__Problem details__: In the records below, begin at the line containing "Hid Hoth Hc _." and end at the line containing "(ks_records s) id) s)"; quote every line in that span exactly, including both boundary lines, and no others.

__Provided records__:
--
(* ===== verification/Kernel.v ===== *)
(** * The kernel state machine

    Models [crates/valori-kernel/src/state/kernel.rs]: [KernelState], its read
    and search methods, and [apply_event_ns], the only write path, one
    definition per arm.  The [std] feature is on (crypto-shredding is compiled
    in).  [HashMap] is a [gmap]; [BTreeMap] is an association list kept sorted by
    key, because the snapshot writes it in that order. *)

From S2P Require Import Prelude.
From S2P Require Import Core.
From S2P Require Import Fxp.
From S2P Require Import TopK.
From S2P Require Import Slab.
From S2P Require Import Records.
From S2P Require Import Graph.
From S2P Require Import Index.
From S2P Require Import Event.

(** ** State *)
Record KernelState : Type := mkKernel {
  ks_dim : option Z;
  ks_version : Z;
  ks_records : RecordPool;
  ks_nodes : NodePool;
  ks_edges : EdgePool;
  ks_index : ActiveIndex;
  ks_record_heads : list Z;
  ks_keys : gmap (list Z) (list Z);
  ks_node_heads : list Z;
  ks_meta : list (list Z * list Z);
}.

Definition ks_set_dim v s := mkKernel v (ks_version s) (ks_records s) (ks_nodes s) (ks_edges s)
  (ks_index s) (ks_record_heads s) (ks_keys s) (ks_node_heads s) (ks_meta s).
Definition ks_set_version v s := mkKernel (ks_dim s) v (ks_records s) (ks_nodes s) (ks_edges s)
  (ks_index s) (ks_record_heads s) (ks_keys s) (ks_node_heads s) (ks_meta s).
Definition ks_set_records v s := mkKernel (ks_dim s) (ks_version s) v (ks_nodes s) (ks_edges s)
  (ks_index s) (ks_record_heads s) (ks_keys s) (ks_node_heads s) (ks_meta s).
Definition ks_set_graph (g : Graph) s := mkKernel (ks_dim s) (ks_version s) (ks_records s) g.1 g.2
  (ks_index s) (ks_record_heads s) (ks_keys s) (ks_node_heads s) (ks_meta s).
Definition ks_set_index v s := mkKernel (ks_dim s) (ks_version s) (ks_records s) (ks_nodes s)
  (ks_edges s) v (ks_record_heads s) (ks_keys s) (ks_node_heads s) (ks_meta s).
Definition ks_set_keys v s := mkKernel (ks_dim s) (ks_version s) (ks_records s) (ks_nodes s)
  (ks_edges s) (ks_index s) (ks_record_heads s) v (ks_node_heads s) (ks_meta s).
Definition ks_set_meta v s := mkKernel (ks_dim s) (ks_version s) (ks_records s) (ks_nodes s)
  (ks_edges s) (ks_index s) (ks_record_heads s) (ks_keys s) (ks_node_heads s) v.
(** The record heads with the record pool, the node heads with the node pool. *)
Definition ks_set_record_list (hs : linked Record_) s := mkKernel (ks_dim s) (ks_version s) hs.2
  (ks_nodes s) (ks_edges s) (ks_index s) hs.1 (ks_keys s) (ks_node_heads s) (ks_meta s).
Definition ks_set_node_list (hs : linked GraphNode) s := mkKernel (ks_dim s) (ks_version s)
  (ks_records s) hs.2 (ks_edges s) (ks_index s) (ks_record_heads s) (ks_keys s) hs.1 (ks_meta s).

Definition ks_record_list (s : KernelState) : linked Record_ := (ks_record_heads s, ks_records s).
Definition ks_node_list (s : KernelState) : linked GraphNode := (ks_node_heads s, ks_nodes s).
Definition ks_graph (s : KernelState) : Graph := (ks_nodes s, ks_edges s).

Abbreviation KM := (M KernelError KernelState).
Lemma insert_checked_spec vector metadata tag ns s :
  kernel_wf s -> room s -> 0 <= ns < MAX_NAMESPACES ->
  wp (insert_checked vector metadata tag ns) s
    (fun _ s' => insert_post vector metadata tag ns s s')
    (fun e s' => err_frame s e s' /\ insert_decision s vector metadata = Err e).
Proof.
  intros W (Hr1 & _) Hns. pose proof W as [W1 W2 W3]. unfold insert_checked. wp_step.
  pose proof (len_nonneg vector) as Hpos.
  assert (forall s1, s1 = ks_set_dim (Some (len vector)) s ->
            ks_dim s = None \/ ks_dim s = Some (len vector) ->
            (metadata_too_large metadata = true -> err_frame s MetadataTooLarge s1) ->
            wp (sguard (metadata_too_large metadata) MetadataTooLarge ;;;
                let* allocated_id := with_records (rp_insert vector metadata tag ns) in
                link_record ns allocated_id ;;; index_insert allocated_id vector) s1
    (fun _ s' => insert_post vector metadata tag ns s s')
    (fun e s' => err_frame s e s' /\ insert_decision s vector metadata = Err e)) as Hrest.
  { intros s1 -> Hd Herr.
    assert (insert_decision s vector metadata
            = if metadata_too_large metadata then Err MetadataTooLarge else Ok tt) as Hdec.
    { unfold insert_decision. by destruct Hd as [-> | ->]; [|rewrite Z.eqb_refl]. }
    wp_step. wp_step; [split; [by apply Herr|by rewrite Hdec; case_match]|].
    assert (rec_wf (Some (len vector)) (ks_record_heads s) (ks_records s) (ks_index s)) as W1'.
    { destruct Hd as [Hd|Hd]; rewrite Hd in W1; [by apply rec_wf_set_dim|done]. }
    set (r := Record_new (len (ks_records s)) vector metadata tag ns).
    destruct (rec_wf_insert KernelError (len vector) (ks_record_heads s) (ks_records s) (ks_index s) r)
      as (pool' & Hpf & Hpl & Hoth & Wr & _); [done..|].
    wp_step. apply wp_zoom. unfold wp at 1. simpl. rewrite wrap_len by (unfold NS_LIST_NIL in *; lia).
    wp_step. eapply wp_run; [apply link_record_run; exact Hpf|].
    unfold index_insert. wp_step.
    split; [split; [exact Wr|done|done]|]. split; [by rewrite Hdec; case_match|]. exists pool'. done. }
  apply check_dim_spec.
  - intros dim Hdim Hne. split; [by left|]. unfold insert_decision. rewrite Hdim.
    by rewrite (proj2 (Z.eqb_neq _ _)).
  - intros Hn. apply Hrest; [done|by left|]. intros Hm. right. split; [done|]. split; [done|]. eauto.
  - intros Hd. apply Hrest; [|by right|intros; by left].
    destruct s. simpl in *. by subst.
Qed.

(** ** Deleting and tombstoning a record *)

(** Ids that may be deleted: a record already tombstoned keeps stale links. *)
Definition deletable (s : KernelState) (id : Z) : Prop :=
  forall r, slab_get (ks_records s) id = Some r -> not_soft_deleted r = true.

Definition tombstone (r : Record_) : Record_ := rec_set_flags (Z.lor (rec_flags r) FLAG_SOFT_DELETED) r.

Lemma tombstone_facts x :
  rec_id (tombstone x) = rec_id x /\ rec_vector (tombstone x) = rec_vector x
  /\ rec_namespace_id (tombstone x) = rec_namespace_id x /\ not_soft_deleted (tombstone x) = false
  /\ is_searchable (tombstone x) = false.
Proof.
  split; [done|]. split; [done|]. split; [done|].
  assert (forall m, Z.testbit m 0 = true -> Z.land (Z.lor (rec_flags x) FLAG_SOFT_DELETED) m =? 0 = false)
    as Hbit.
  { intros m Hm. apply Z.eqb_neq. intros Hz. apply (f_equal (fun z => Z.testbit z 0)) in Hz.
    rewrite Z.land_spec, Z.lor_spec, Hm, Z.bits_0 in Hz. unfold FLAG_SOFT_DELETED in Hz.
    by rewrite orb_true_r in Hz. }
  split; by apply Hbit.
Qed.

(** The records after [id] was taken out and [g] applied to its slot. *)
Definition removed (id : Z) (g : RecordPool -> RecordPool) (s s' : KernelState) : Prop :=
  exists r heads' pool', slab_get (ks_records s) id = Some r
    /\ s' = ks_set_index (on_delete id (ks_index s)) (ks_set_record_list (heads', g pool') s)
    /\ same_payload (ks_records s) pool' /\ slab_get pool' id = Some r
    /\ others_kept (rec_namespace_id r) (ks_records s) pool'.

Lemma unlink_record_spec id s Q R :
  kernel_wf s -> deletable s id -> (slab_get (ks_records s) id = None -> R NotFound s) ->
  (forall r heads' pool', slab_get (ks_records s) id = Some r ->
     same_payload (ks_records s) pool' -> slab_get pool' id = Some r ->
     others_kept (rec_namespace_id r) (ks_records s) pool' ->
     rec_wf (ks_dim s) heads' (slab_clear pool' id) (on_delete id (ks_index s)) ->
     rec_wf (ks_dim s) heads' (slab_alter tombstone pool' id) (on_delete id (ks_index s)) ->
     Q tt (ks_set_record_list (heads', pool') s)) ->
  wp (unlink_record id) s Q R.
Proof.
  intros [W1 _ _] Hdel HR HQ. unfold unlink_record. wp_step. wp_step. wp_step. wp_step; [by apply HR|].
  match goal with H : rp_get _ _ = Some ?a |- _ => rename H into Hr; rename a into r end.
  destruct (rec_wf_remove KernelError _ _ _ _ id r W1 Hr (Hdel r Hr))
    as (heads' & pool' & Hul & Hpl & Hid & Hoth & Hclear & Halter).
  eapply wp_run; [unfold unlink_record_from_ns, as_linked, ks_record_list; by rewrite Hul|].
  apply (HQ r); try done. apply Halter, tombstone_facts.
Qed.

Lemma arm_delete_record_spec id s :
  kernel_wf s -> deletable s id ->
  wp (arm_delete_record id) s
    (fun _ s' => kernel_wf s' /\ removed id (fun p => slab_clear p id) s s')
    (fun e s' => e = NotFound /\ s' = s /\ slab_get (ks_records s) id = None).
Proof.
  intros W Hdel. pose proof W as [W1 W2 W3]. unfold arm_delete_record. wp_step.
  apply unlink_record_spec; [done|done|done|]. intros r heads' pool' Hr Hpl Hid Hoth Hc _.
  pose proof (slab_get_lt _ _ _ Hid) as Hlt.
  wp_step. eapply wp_run.
  { unfold with_records, zoom, rp_delete. simpl. rewrite (proj2 (Z.leb_gt _ _)) by lia.
    by rewrite Hid. }
  unfold index_delete. wp_step. split; [split; [exact Hc|done|done]|].
  exists r, heads', pool'. done.
Qed.

Lemma arm_soft_delete_record_spec id s :
  kernel_wf s -> deletable s id ->
  wp (arm_soft_delete_record id) s
    (fun _ s' => kernel_wf s' /\ removed id (fun p => slab_alter tombstone p id) s s')
    (fun e s' => e = NotFound /\ s' = s /\ slab_get (ks_records s) id = None).
Proof.
  intros W Hdel. pose proof W as [W1 W2 W3]. unfold arm_soft_delete_record. wp_step.
  apply unlink_record_spec; [done|done|done|]. intros r heads' pool' Hr Hpl Hid Hoth _ Ht.
  wp_step. eapply wp_run.
  { unfold with_records, zoom, rp_soft_delete, rp_update. simpl. by rewrite Hid. }
  unfold index_delete. wp_step. split; [split; [exact Ht|done|done]|].
  exists r, heads', pool'. done.
Qed.

(** ** In-place updates *)

Lemma update_metadata_facts m x :
  rec_id (rec_set_metadata m x) = rec_id x /\ rec_vector (rec_set_metadata m x) = rec_vector x
  /\ rec_namespace_id (rec_set_metadata m x) = rec_namespace_id x
  /\ rec_next_in_ns (rec_set_metadata m x) = rec_next_in_ns x
  /\ rec_prev_in_ns (rec_set_metadata m x) = rec_prev_in_ns x
  /\ not_soft_deleted (rec_set_metadata m x) = not_soft_deleted x
  /\ (is_searchable (rec_set_metadata m x) = true -> is_searchable x = true).
Proof. done. Qed.

Lemma update_metadata_spec id m s :
  kernel_wf s ->
  wp (with_records (rp_update_metadata id m)) s
    (fun _ s' => kernel_wf s' /\ is_Some (slab_get (ks_records s) id)
       /\ s' = ks_set_records (slab_alter (rec_set_metadata m) (ks_records s) id) s)
    (fun e s' => e = NotFound /\ s' = s /\ slab_get (ks_records s) id = None).
Proof.
  intros [W1 W2 W3]. apply wp_zoom. unfold rp_update_metadata, rp_update, wp.
  destruct (slab_get (ks_records s) id) as [r|] eqn:E; [|by destruct s].
  split; [|eauto]. split; [|done|done]. by apply rec_wf_alter; [apply update_metadata_facts|].
Qed.

(** [mark_shredded]: erase the metadata, raise the flag. *)
Definition shred (r : Record_) : Record_ :=
  rec_set_metadata None (rec_set_flags (Z.lor (rec_flags r) FLAG_SHREDDED) r).

Lemma land_lor_zero a b m : Z.land (Z.lor a b) m = 0 -> Z.land a m = 0.
Proof.
  intros Hz. apply Z.bits_inj_0. intros n. apply (f_equal (fun z => Z.testbit z n)) in Hz.
  rewrite Z.land_spec, Z.lor_spec, Z.bits_0 in Hz. rewrite Z.land_spec.
  destruct (Z.testbit a n), (Z.testbit m n); simpl in *; done.
Qed.

Lemma lor_disjoint_land a b m : Z.land b m = 0 -> Z.land (Z.lor a b) m = Z.land a m.
Proof. intros Hb. by rewrite Z.land_lor_distr_l, Hb, Z.lor_0_r. Qed.

Lemma shred_facts x :
  rec_id (shred x) = rec_id x /\ rec_vector (shred x) = rec_vector x
  /\ rec_namespace_id (shred x) = rec_namespace_id x /\ rec_next_in_ns (shred x) = rec_next_in_ns x
  /\ rec_prev_in_ns (shred x) = rec_prev_in_ns x /\ not_soft_deleted (shred x) = not_soft_deleted x
  /\ (is_searchable (shred x) = true -> is_searchable x = true).
Proof.
  repeat (split; [done|]). split.
  - unfold not_soft_deleted, shred. simpl. by rewrite lor_disjoint_land.
  - unfold is_searchable, shred. simpl. rewrite !Z.eqb_eq. apply land_lor_zero.
Qed.

Lemma apply_shred_key_spec key_id s :
  kernel_wf s ->
  wp (apply_shred_key key_id) s
    (fun _ s' => kernel_wf s'
       /\ s' = ks_set_keys (delete key_id (ks_keys s))
                 (ks_set_records (foldl (slab_alter shred) (ks_records s)
                                    (default [] (ks_keys s !! key_id))) s))
    (fun _ _ => False).
Proof.
  intros W. unfold apply_shred_key. wp_step. wp_step. wp_step. wp_step.
  set (ids := default [] (ks_keys s !! key_id)).
  set (keys' := delete key_id (ks_keys s)).
  set (I := fun todo st => kernel_wf st /\ exists recs,
         st = ks_set_keys keys' (ks_set_records recs s)
         /\ foldl (slab_alter shred) recs todo = foldl (slab_alter shred) (ks_records s) ids).
  apply (wp_mono _ _ (fun _ s' => I [] s') _ (fun _ _ => False)); [|done|].
  { intros _ s' (Ws & recs & -> & Hf). simpl in Hf. by subst recs. }
  apply wp_for.
  - intros x xs st (Wst & recs & -> & Hf). unfold ignore_err, wp, with_records, zoom, rp_mark_shredded, rp_update.
    simpl. destruct (slab_get recs x) as [r|] eqn:E.
    + split.
      * destruct Wst as [V1 V2 V3]. split; [|done|done]. simpl in *.
        by apply rec_wf_alter; [apply shred_facts|].
      * exists (slab_alter shred recs x). done.
    + split; [by destruct s|]. exists recs. split; [by destruct s|].
      simpl in Hf. unfold slab_alter in Hf at 2. by rewrite E in Hf.
  - split; [destruct W as [W1 W2 W3]; by split|]. exists (ks_records s). split; [by destruct s|done].
Qed.

(** ** Encrypted insertion *)
Definition mark_encrypted (r : Record_) : Record_ := rec_set_flags (Z.lor (rec_flags r) FLAG_ENCRYPTED) r.

Definition add_key (key_id : list Z) (id : Z) (keys : gmap (list Z) (list Z)) : gmap (list Z) (list Z) :=
  <[key_id := default [] (keys !! key_id) ++ [id]]> keys.

Lemma arm_insert_encrypted_spec id key_id ciphertext tag ns s :
  kernel_wf s -> room s -> 0 <= ns ->
  wp (arm_insert_record_encrypted id key_id ciphertext tag ns) s
    (fun _ s' => kernel_wf s' /\ id = len (ks_records s) /\ ns < MAX_NAMESPACES
       /\ exists dim, ks_dim s = Some dim
       /\ inserted (mark_encrypted (Record_new id (new_zeros dim) (Some ciphertext) tag ns))
            (ks_index s) (add_key key_id id (ks_keys s)) s s')
    (fun _ s' => s' = s).
Proof.
  intros W (Hr1 & _) Hns0. pose proof W as [W1 W2 W3]. unfold arm_insert_record_encrypted, check_ns.
  wp_step. wp_step; [done|]. wp_step. wp_step. wp_step. wp_step; [done|].
  wp_step. wp_step; [done|]. wp_step. wp_step; [done|].
  match goal with H : ks_dim s = Some ?a |- _ => rename H into Hdim; rename a into dim end.
  assert (rp_next_id (ks_records s) = len (ks_records s)) as Hnext
    by (unfold rp_next_id; apply wrap_len; unfold NS_LIST_NIL in *; lia).
  rewrite Hnext in *. subst id.
  wp_step. apply wp_zoom. unfold wp at 1. simpl.
  fold (rp_next_id (ks_records s)). rewrite Hnext.
  wp_step. apply wp_zoom. unfold rp_mark_encrypted, rp_update, wp at 1. simpl.
  rewrite slab_get_push_eq, slab_alter_push.
  wp_step. wp_step.
  set (r := mark_encrypted (Record_new (len (ks_records s)) (new_zeros dim) (Some ciphertext) tag ns)).
  rewrite Hdim in W1.
  assert (len (rec_vector r) = dim) as Hv.
  { unfold r, new_zeros, len. simpl. rewrite length_replicate.
    pose proof (rw_pos _ _ _ _ W1 dim eq_refl). lia. }
  destruct (rec_wf_insert KernelError dim (ks_record_heads s) (ks_records s) (ks_index s) r)
    as (pool' & Hpf & Hpl & Hoth & _ & Wr); [done|done|simpl; lia|done|done|done|].
  eapply wp_run; [apply link_record_run; exact Hpf|]. simpl.
  split; [split; [simpl; rewrite Hdim; by apply Wr|done|done]|].
  split; [done|]. split; [done|]. exists dim. split; [done|]. exists pool'.
  split; [|done]. fold r. rewrite Hv. unfold ks_set_record_list, ks_set_records, ks_set_keys. simpl.
  by rewrite Hdim.
Qed.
--
__Response to this task__:
  apply unlink_record_spec; [done|done|done|]. intros r heads' pool' Hr Hpl Hid Hoth Hc _.
  pose proof (slab_get_lt _ _ _ Hid) as Hlt.
  wp_step. eapply wp_run.
  { unfold with_records, zoom, rp_delete. simpl. rewrite (proj2 (Z.leb_gt _ _)) by lia.
    by rewrite Hid. }
  unfold index_delete. wp_step. split; [split; [exact Hc|done|done]|].
  exists r, heads', pool'. done.
Qed.

Lemma arm_soft_delete_record_spec id s :
  kernel_wf s -> deletable s id ->
  wp (arm_soft_delete_record id) s
    (fun _ s' => kernel_wf s' /\ removed id (fun p => slab_alter tombstone p id) s s')
    (fun e s' => e = NotFound /\ s' = s /\ slab_get (ks_records s) id = None).
Proof.
  intros W Hdel. pose proof W as [W1 W2 W3]. unfold arm_soft_delete_record. wp_step.
  apply unlink_record_spec; [done|done|done|]. intros r heads' pool' Hr Hpl Hid Hoth _ Ht.
  wp_step. eapply wp_run.
  { unfold with_records, zoom, rp_soft_delete, rp_update. simpl. by rewrite Hid. }
  unfold index_delete. wp_step. split; [split; [exact Ht|done|done]|].
  exists r, heads', pool'. done.
Qed.

(** ** In-place updates *)

Lemma update_metadata_facts m x :
  rec_id (rec_set_metadata m x) = rec_id x /\ rec_vector (rec_set_metadata m x) = rec_vector x
  /\ rec_namespace_id (rec_set_metadata m x) = rec_namespace_id x
  /\ rec_next_in_ns (rec_set_metadata m x) = rec_next_in_ns x
  /\ rec_prev_in_ns (rec_set_metadata m x) = rec_prev_in_ns x
  /\ not_soft_deleted (rec_set_metadata m x) = not_soft_deleted x
  /\ (is_searchable (rec_set_metadata m x) = true -> is_searchable x = true).
Proof. done. Qed.

Lemma update_metadata_spec id m s :
  kernel_wf s ->
  wp (with_records (rp_update_metadata id m)) s
    (fun _ s' => kernel_wf s' /\ is_Some (slab_get (ks_records s) id)
       /\ s' = ks_set_records (slab_alter (rec_set_metadata m) (ks_records s) id) s)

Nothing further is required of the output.